Christopherson: General Education Classes Don’t Have to Be a Waste of Time


There are a million reasons for new students at the U to look forward to their freshman year. It’s a time full of contradictions as we struggle to balance work and play, new and old friendships, failure and success and competing senses of autonomy and dependency in our own unique ways. Some of us might be moving away from home for the first time and learning to navigate all the novelty, responsibility and self-discovery that comes with independence. Some students might be excited to explore their identities and interests, while others are coming to the U with a clear set of goals and more life experience under their belts. The inevitable commonality across every student’s first-year experience, though, is the often-scorned gen ed requirements.

Gen eds, or general education courses, are classes in the core subject areas that every degree-seeking student has to take before they can graduate. At the University of Utah, these include credits in the humanities, fine arts, writing, diversity and applied science, among other topics. Many students spend the bulk of their first two years knocking out these requirements, but even those who worked diligently to take every available AP class in high school can rarely escape having to take a few non-major courses. I should know. I designed my high school schedules each year to get me out of as many college classes as possible, and I didn’t complete my last gen-ed credit until my sixth semester.

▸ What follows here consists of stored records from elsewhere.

Lemma find_none_iff {A : Type} (f : A -> bool) l :
  find f l = None <-> forall x, In x l -> f x = false.
Proof.
  induction l as [|y l IH]; simpl.
  - split; [intros _ x [] | reflexivity].
  - destruct (f y) eqn:E; split.
    + discriminate.
    + intros H. rewrite (H y) in E; [discriminate | left; reflexivity].
    + intros H x [<-|Hx]; [exact E | apply IH; assumption].
    + intros H. apply IH. intros x Hx. apply H. right. exact Hx.
Qed.

(** *** Removing a video *)

Lemma elementAt_closest {A : Type} (l : list A) (i : nat) :
  l <> [] ->
  exists u,
    nth_error l (Nat.min i (length l - 1)) = Some u
    /\ elementAt l (Z.min (Z.of_nat i) (Z.of_nat (length l) - 1)) = Some u.
Proof.
  intros Hne.
  assert (Hlen : 0 < length l) by (destruct l; [congruence | simpl; lia]).
  destruct (nth_error l (Nat.min i (length l - 1))) as [u|] eqn:E.
  - exists u. split; [reflexivity|]. unfold elementAt.
    replace (Z.min (Z.of_nat i) (Z.of_nat (length l) - 1))
      with (Z.of_nat (Nat.min i (length l - 1))) by lia.
    destruct (Z.ltb_spec (Z.of_nat (Nat.min i (length l - 1))) 0); [lia|].
    rewrite Nat2Z.id. exact E.
  - apply nth_error_None in E. lia.
Qed.

Lemma restoreEffect_keeps_active s a :
  activeVideoId s = Some a ->
  (exists u, In u (videoFiles s) /\ Entry.id u = a) ->
  activeVideoId (restoreEffect s) = Some a.
Proof.
  intros Ha [u [Hu Hid]]. unfold restoreEffect.
  destruct (activeVideo s) as [v|] eqn:Ev.
  - destruct (if hasSeoFields v then Entry.seoData v else None);
      [|destruct (Entry.timecodeList v)]; exact Ha.
  - unfold activeVideo in Ev. rewrite Ha in Ev |- *.
    destruct a as [|c a]; [exact Ha|].
    apply find_none_iff with (x := u) in Ev; [|exact Hu].
    unfold hasId in Ev. rewrite Hid, jsstring_eqb_refl in Ev. discriminate.
Qed.

(** C6: when the removed video is the active one, the remaining video at
    index [min originalIndex (remainingCount - 1)] becomes active, where
    [originalIndex] is the index of the first video with the removed id; when
    no video remains, none is active.  The restore effect that runs after the
    removal keeps that choice. *)
Theorem handleRemoveVideo_promotes (s : AppState) (idToRemove : jsstring)
  (originalIndex : nat) (v : Entry.t) :
  activeVideoId s = Some idToRemove ->
  nth_error (videoFiles s) originalIndex = Some v ->
  Entry.id v = idToRemove ->
  (forall j u, j < originalIndex -> nth_error (videoFiles s) j = Some u ->
     Entry.id u <> idToRemove) ->
  let remaining :=
    filter (fun u => negb (hasId idToRemove u)) (videoFiles s) in
  let s' := handleRemoveVideo idToRemove s in
  videoFiles s' = remaining
  /\ match remaining with
     | [] => activeVideoId s' = None
     | _ :: _ =>
         exists u,
           nth_error remaining (Nat.min originalIndex (length remaining - 1))
           = Some u
           /\ activeVideoId s' = Some (Entry.id u)
     end
  /\ activeVideoId (restoreEffect s') = activeVideoId s'.
Proof.
  intros Hact Hv Hid Hfirst remaining s'.
  assert (Hhas : hasId idToRemove v = true)
    by (unfold hasId; rewrite Hid; apply jsstring_eqb_refl).
  assert (Hidx : findIndex (hasId idToRemove) (videoFiles s)
                 = Z.of_nat originalIndex).
  { unfold findIndex.
    rewrite (findIndexFrom_first (hasId idToRemove) (videoFiles s) 0
               originalIndex v Hv Hhas); [lia|].
    intros j u Hj Hu. unfold hasId. apply jsstring_eqb_neq.
    eapply Hfirst; eassumption. }
  assert (Hs' : s' = handleRemoveVideo idToRemove s) by reflexivity.
  unfold handleRemoveVideo in Hs'.
  destruct (find (hasId idToRemove) (videoFiles s)) as [w|] eqn:Ef.
  2:{ apply find_none_iff with (x := v) in Ef;
        [congruence | eapply nth_error_In; eassumption]. }
  unfold isActiveId in Hs'. rewrite Hact, jsstring_eqb_refl, Hidx in Hs'.
  fold remaining in Hs'.
  destruct remaining as [|r0 rs] eqn:Er.
  - rewrite Hs'. simpl. repeat split; reflexivity.
  - destruct (elementAt_closest (r0 :: rs) originalIndex ltac:(discriminate))
      as [u [Hn He]].
    rewrite He in Hs'. rewrite Hs'. split; [reflexivity|]. split.
    + exists u. split; [exact Hn | reflexivity].
    + apply restoreEffect_keeps_active; [reflexivity|].
      exists u. split; [|reflexivity].
      change (In u (r0 :: rs)). eapply nth_error_In; eassumption.
Qed.

(** C9: removing an id that no video of the collection has changes
    nothing: not the collection, not the active video id, not the display
    state, and no object URL is revoked. *)
Theorem handleRemoveVideo_absent (s : AppState) (idToRemove : jsstring) :
  (forall v, In v (videoFiles s) -> Entry.id v <> idToRemove) ->
  handleRemoveVideo idToRemove s = s.
Proof.
  intros Habsent. unfold handleRemoveVideo.
  replace (find (hasId idToRemove) (videoFiles s)) with (@None Entry.t);
    [reflexivity|].
  symmetry. apply find_none_iff. intros v Hv. unfold hasId.
  apply jsstring_eqb_neq. apply Habsent. exact Hv.
Qed.

(** *** Running a mode *)

Lemma find_mapiFrom_inv {A B : Type} (g : nat -> A -> B) (f : B -> bool) :
  forall l k r, find f (mapiFrom g k l) = Some r ->
  exists i v, nth_error l i = Some v /\ r = g (k + i) v /\ f r = true.
Proof.
  induction l as [|x l IH]; intros k r H; simpl in H; [discriminate|].
  destruct (f (g k x)) eqn:E.
  - injection H as <-. exists 0, x. rewrite Nat.add_0_r. auto.
  - destruct (IH _ _ H) as [i [v [Hi [Hr Hf]]]].
    exists (S i), v. split; [exact Hi|]. split; [|exact Hf].
    rewrite Hr. f_equal. lia.
Qed.

Section ControllerFacts.

Variable toUpperCase : jsstring -> jsstring.
Variable toLowerCase : jsstring -> jsstring.
Variable modes : jsstring -> option ModeConfig.
Variable generateContent :
  nat -> jsstring -> option (list FunctionDeclaration) -> option GeminiFile.t
  -> Promise Response.t.

Local Abbreviation runMode :=
  (onModeSelect toUpperCase toLowerCase modes generateContent).
Local Abbreviation task := (runTask generateContent).
Local Abbreviation cache := (cacheResult toUpperCase toLowerCase).

Lemma runTask_id cfg s i v : resultId (task cfg s i v) = Entry.id v.
Proof.
  unfold runTask. destruct (generateContent _ _ _ _); reflexivity.
Qed.

Lemma targets_NoDup s :
  NoDup (map Entry.id (videoFiles s)) -> NoDup (map Entry.id (targets s)).
Proof.
  intros H. unfold targets. destruct (applyToAll s);
    apply NoDup_map_filter; exact H.
Qed.

Lemma targets_In s v : In v (targets s) -> In v (videoFiles s).
Proof.
  unfold targets. destruct (applyToAll s); intros H; apply filter_In in H;
    tauto.
Qed.

(** With distinct ids, the updater finds for a target the result of the
    target's own task. *)
Lemma find_own_result cfg s i v :
  NoDup (map Entry.id (videoFiles s)) ->
  nth_error (targets s) i = Some v ->
  find (fun r => jsstring_eqb (resultId r) (Entry.id v))
    (mapiFrom (task cfg s) 0 (targets s))
  = Some (task cfg s i v).
Proof.
  intros Hnd Hi.
  apply (find_mapiFrom (task cfg s) (runTask_id cfg s) (targets s) 0 i v);
    [apply targets_NoDup; exact Hnd | exact Hi].
Qed.

(** *** Switching the active video *)

(** What [setActive] displays: for every non-empty id of a video of the
    collection that is not the active id already, [setActive] makes it the
    active id and
    - when the video's cached structured fields have a non-empty title or
      non-empty keywords, displays these fields, the cached free text (none
      when it is empty) and the SEO mode, and leaves the displayed timecode
      list as it was;
    - otherwise, when the video has a cached timecode list, displays it with
      no text, empty structured fields and the subtitles mode;
    - otherwise clears the display: empty structured fields, no timecode
      list, no text, no active mode.
    The cached structured fields are taken to be those parsed from the cached
    free text, as every write of the cache makes them. *)
Lemma setActive_shows (s : AppState) (x : jsstring) (v : Entry.t) :
  x <> [] ->
  isActiveId x s = false ->
  find (hasId x) (videoFiles s) = Some v ->
  (forall d, Entry.seoData v = Some d ->
     d = parseSeoResponse toUpperCase toLowerCase (Entry.textResponse v)) ->
  let s' := setActive toUpperCase toLowerCase x s in
  activeVideoId s' = Some x
  /\ (hasSeoFields v = true ->
      exists d,
        Entry.seoData v = Some d
        /\ seoData s' = d
        /\ textResponse s' = orNull (Entry.textResponse v)
        /\ activeMode s' = Some MODE_SEO
        /\ timecodeList s' = timecodeList s)
  /\ (hasSeoFields v = false ->
      forall l, Entry.timecodeList v = Some l ->
        timecodeList s' = Some l
        /\ textResponse s' = None
        /\ seoData s' = emptySeoData
        /\ activeMode s' = Some (lit "Аудио/Видео субтитры"))
  /\ (hasSeoFields v = false ->
      Entry.timecodeList v = None ->
      timecodeList s' = None
      /\ textResponse s' = None
      /\ seoData s' = emptySeoData
      /\ activeMode s' = None).
Proof.
  intros Hx Hnot Hfind Hcache s'.
  assert (Hav : activeVideo (setActiveVideoId (Some x) s) = Some v).
  { unfold activeVideo. simpl. destruct x; [congruence | exact Hfind]. }
  assert (Hs' : s' = let s2 := restoreEffect (setActiveVideoId (Some x) s) in
                     if displayChanged s s2
                     then reparseEffect toUpperCase toLowerCase s2 else s2).
  { unfold s', setActive. rewrite Hnot, Hav. reflexivity. }
  cbv zeta in Hs'. unfold restoreEffect in Hs'. rewrite Hav in Hs'.
  destruct (hasSeoFields v) eqn:Hg.
  - destruct (Entry.seoData v) as [d|] eqn:Hd;
      [|unfold hasSeoFields in Hg; rewrite Hd in Hg; discriminate].
    assert (Hs'' : s' = setCorrectionText []
                          (setActiveMode (Some MODE_SEO)
                             (setTextResponse (orNull (Entry.textResponse v))
                                (setSeoData d
                                   (setActiveVideoId (Some x) s))))).
    { rewrite Hs'. destruct (displayChanged _ _); [|reflexivity].
      unfold reparseEffect. cbn [activeMode textResponse seoData
        setCorrectionText setActiveMode setTextResponse setSeoData].
      rewrite jsstring_eqb_refl.
      destruct (Entry.textResponse v) as [[|c t]|] eqn:Et; try reflexivity.
      cbn [orNull]. rewrite <- (Hcache d eq_refl), !jsstring_eqb_refl.
      reflexivity. }
    rewrite Hs''. split; [reflexivity|]. split; [|split; discriminate].
    intros _. exists d. repeat split; reflexivity.
  - destruct (Entry.timecodeList v) as [l|] eqn:Hl.
    + assert (Hs'' : s' = setCorrectionText []
                            (setSeoData emptySeoData
                               (setActiveMode (Some (lit "Аудио/Видео субтитры"))
                                  (setTextResponse None
                                     (setTimecodeList (Some l)
                                        (setActiveVideoId (Some x) s)))))).
      { rewrite Hs'. destruct (displayChanged _ _); reflexivity. }
      rewrite Hs''. split; [reflexivity|]. split; [discriminate|].
      split; [|discriminate].
      intros _ l' E. injection E as <-. repeat split; reflexivity.
    + assert (Hs'' : s' = setCorrectionText []
                            (setActiveMode None
                               (setSeoData emptySeoData
                                  (setTextResponse None
                                     (setTimecodeList None
                                        (setActiveVideoId (Some x) s)))))).
      { rewrite Hs'. destruct (displayChanged _ _); reflexivity. }
      rewrite Hs''. split; [reflexivity|]. split; [discriminate|].
      split; [discriminate|].
      intros _ _. repeat split; reflexivity.
Qed.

But, much to my surprise, my gen eds have turned out to be some of the best and most interesting courses I’ve taken in my time at the U — and I’ve come to see them as fundamental to my education.

The Office of Undergraduate Studies says it perfectly in their General Education website header: “The purpose of General Education is to help you build connections in your learning.” Taking courses across a wide range of subject areas — and in some cases, outside our comfort zones or pre-existing interests — gives us the depth and breadth of knowledge necessary to see relationships between seemingly disparate perspectives and fields of study. It gives us the tools to understand and connect to the world in more than one way.

I am, admittedly, a humanities major, but having the information and cognitive reflexes to make meaning of our daily lives and our world is important to all of us, whether we’re studying philosophy or mechanical engineering. And in my experience, that requires a basic understanding of biology as well as literature, statistics, world languages, political science and fine art.

Having made the abstract “meaning-of-life” argument, though, I should also point out that gen ed courses are essential preparation for the current job market. The U’s general education requirements are designed, in part, for exactly that purpose. We’re expected to take writing, quantitative reasoning, math and logic classes because the communication and problem-solving skills they teach are in high demand in every industry from technology to health care — in fact, employers consider them baseline skills on par with simply being able to use Microsoft Word.

That means it matters not only that we sit through and pass our gen-ed classes, but that we internalize and apply the things they teach. Even our major courses may one day be irrelevant to our lives and careers — I have relatives who left medical careers to go to law school and worked in finance after earning graduate degrees in theology. But we’d be hard-pressed to make a job change that suddenly rendered our communication, reasoning and organizational abilities unnecessary.

The good news is that acquiring those critical skills and building our multidisciplinary knowledge doesn’t have to be miserable. The U offers more and more varied courses to meet each general education requirement than any of us would have imagined in high school. Intro to Forensic Anthropology, Intro to Wilderness Medicine, Foundational Building Technology and Entrepreneurship & Startup Methods all fulfill an applied science credit, for example. To meet the international requirement, you could take anything from International Accounting to Language of Color or Rain Forest Ecology.

There is almost certainly a course within each set of gen ed expectations that will pique your interest. Play your schedule building right and the classes you expected to coast through — or blow off altogether — could lead to some of the most formative, engaging experiences of your college career.